O ministro Gilmar Mendes, do Supremo Tribunal Federal (STF), afirmou nesta sexta-feira (20) que a transferência do banqueiro Daniel Vorcaro, proprietário do Banco Master, para a Penitenciária Federal de Brasília foi ilegal. O magistrado também condenou o vazamento de conversas privadas extraídas dos celulares do investigado pela Polícia Federal (PF).
As declarações ocorreram durante o voto de Mendes que confirmou a prisão preventiva de Vorcaro. Com o posicionamento do ministro, a Segunda Turma do STF concluiu o julgamento em 4 votos a 0 pela manutenção da custódia do banqueiro e de dois aliados.
Motivos para a crítica
Segundo o ministro, não ficaram configuradas as hipóteses previstas na Lei 11.671/2008 que autorizariam a permanência de Vorcaro em um presídio de segurança máxima.
“A toda evidência, parece-me não ter sido devidamente caracterizada nenhuma das hipóteses da Lei 11.671/2008 para manutenção do investigado Daniel Bueno Vorcaro sob custódia em Penitenciária Federal de Segurança Máxima – o que, em minha visão, resulta na ilegalidade de sua manutenção em tal regime carcerário”, registrou.
Vazamento de conversas
Mendes também repudiou a divulgação de diálogos íntimos do banqueiro após a Comissão Parlamentar de Inquérito (CPI) do INSS ter tido acesso ao material.
“Conversas íntimas mantidas com terceiros, cujo teor não é de interesse público algum, foram difundidas massivamente pela imprensa, dando lugar à ampla ridicularização, achaque e objetificação de pessoas que nada tinham a ver com a investigação criminal e menos ainda com o objeto da citada CPMI”, lamentou.
Andamento do processo
Em 4 deste mês, o relator André Mendonça decretou a prisão de Vorcaro e de dois colaboradores. O julgamento virtual começou na sexta-feira (13), chegando rapidamente a 3 votos favoráveis à manutenção da custódia. O voto de Mendes, apresentado hoje, completou o placar unânime de 4 a 0.
Na semana passada, após perceber a tendência majoritária do Supremo, Vorcaro trocou a banca do advogado Pierpaolo Bottini pelo criminalista José Luis Oliveira, sinalizando interesse em negociar acordo de delação premiada. Ontem, ele deixou a Penitenciária Federal e foi levado para a carceragem da superintendência da PF em Brasília, movimento visto como primeiro passo das tratativas com os investigadores e a Procuradoria-Geral da República (PGR).

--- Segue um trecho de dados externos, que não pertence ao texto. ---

Lemma decoded_nil m : decoded [] m m.
Proof. exists O. split; [done|]. intros pre suf fuel _. by rewrite app_nil_r. Qed.

Lemma decoded_app u w m1 m2 m3 : decoded u m1 m2 → decoded w m2 m3 → decoded (u ++ w) m1 m3.
Proof.
  intros (k1 & Hk1 & H1) (k2 & Hk2 & H2). exists (k1 + k2)%nat.
  split; [rewrite length_app; lia|]. intros pre suf fuel Hfit.
  rewrite <-app_assoc in *. rewrite <-Nat.add_assoc, H1 by done.
  specialize (H2 (pre ++ u) suf fuel). rewrite <-!app_assoc in H2. by apply H2.
Qed.

Lemma decoded_message w m m' :
  decoded w m m' → zlen w < 2 ^ 63 →
  unmarshal_message field add_unrecognized w m = Ok m'.
Proof.
  intros (k & Hk & H) Hfit. unfold unmarshal_message.
  specialize (H [] [] (length w - k)%nat). simpl in H. rewrite app_nil_r in H.
  replace (k + (length w - k))%nat with (length w) in H by lia.
  change 0 with (zlen (@nil byte)). rewrite H by done.
  destruct (length w - k)%nat; simpl; rewrite Z.leb_refl, Z.ltb_irrefl; done.
Qed.

(** one turn, at a tag of one byte *)
Lemma decoded_tag tag body m m' :
  let fieldNum := i32 (Z.shiftr (byte_val tag) 3) in
  let wireType := Z.land (byte_val tag) 7 in
  byte_val tag < 128 → (wireType =? 4) = false → (fieldNum <=? 0) = false →
  (∀ pre suf, zlen (pre ++ body ++ suf) < 2 ^ 63 →
     field fieldNum wireType (pre ++ body ++ suf) (zlen pre) m =
     Some (Ok (m', zlen (pre ++ body)))) →
  decoded (tag :: body) m m'.
Proof.
  intros fieldNum wireType Htag Hw Hn Hf. exists 1%nat. split; [simpl; lia|].
  intros pre suf fuel Hfit. cbn [Nat.add unmarshal_loop].
  pose proof (zlen_nonneg body). pose proof (zlen_nonneg suf). pose proof (zlen_nonneg pre).
  assert ((zlen (pre ++ (tag :: body) ++ suf) <=? zlen pre) = false) as ->.
  { rewrite !zlen_app, zlen_cons. lia. }
  replace (pre ++ (tag :: body) ++ suf) with ((pre ++ [tag]) ++ body ++ suf) in *
    by (by rewrite <-app_assoc).
  unfold unmarshal_step. rewrite <-(app_assoc pre) at 1.
  assert ([tag] = varint (byte_val tag)) as Hvar.
  { unfold varint. cbn [varint_enc]. pose proof (byte_val_range tag).
    assert ((128 <=? byte_val tag) = false) as -> by lia. by rewrite byte_of_val. }
  rewrite Hvar at 1. rewrite (read_varint_enc u64 (2 ^ 64)).
  2: exact u64_id. 2: lia. 2: { pose proof (byte_val_range tag). lia. }
  rewrite <-Hvar, bind_Ok. fold fieldNum wireType. rewrite Hw, Hn, Hf by done.
  rewrite bind_Ok. by rewrite <-(app_assoc pre [tag] body).
Qed.

Lemma decoded_uint tag fieldNum conv B v m m' :
  byte_val tag = 8 * fieldNum → 0 < fieldNum < 16 → conv_ok conv B → 0 ≤ v < B →
  (v = 0 → m' = m) →
  (∀ dAtA i i', read_varint conv dAtA i = Ok (v, i') →
     field fieldNum 0 dAtA i m = Some (Ok (m', i'))) →
  decoded (enc_uint tag v) m m'.
Proof.
  intros Htag Hnum [HB Hc] Hv Hz Hf. unfold enc_uint.
  destruct (Z.eqb_spec v 0) as [->|]; [rewrite Hz by done; apply decoded_nil|].
  destruct (tag_parts fieldNum 0) as [E1 E2]; [lia..|]. rewrite Z.add_0_r, <-Htag in E1, E2.
  apply decoded_tag; rewrite ?E1, ?E2; [lia|done|lia|].
  intros pre suf _. apply Hf. by apply (read_varint_enc conv B).
Qed.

Reservas ao voto do relator
Embora tenha concordado com a manutenção da prisão, Gilmar Mendes discordou de trechos do voto de André Mendonça, que usou expressões como “confiança social na Justiça”, “pacificação social” e “resposta célere do sistema de Justiça” para justificar a detenção preventiva.
“Guardo reservas em relação ao uso de conceitos elásticos e juízos morais, como ‘confiança social na Justiça’, ‘pacificação social’ e ‘resposta célere do sistema de Justiça’, como atalhos argumentativos para fundamentar a prisão preventiva”, escreveu.
Pedido de prisão domiciliar para cunhado
O ministro também defendeu que Fabiano Campos Zettel, cunhado de Vorcaro e igualmente preso, possa cumprir prisão domiciliar quando concluídas as diligências investigativas. Mendes citou o fato de Zettel ser pai de uma criança e ter esposa grávida como justificativa para a medida.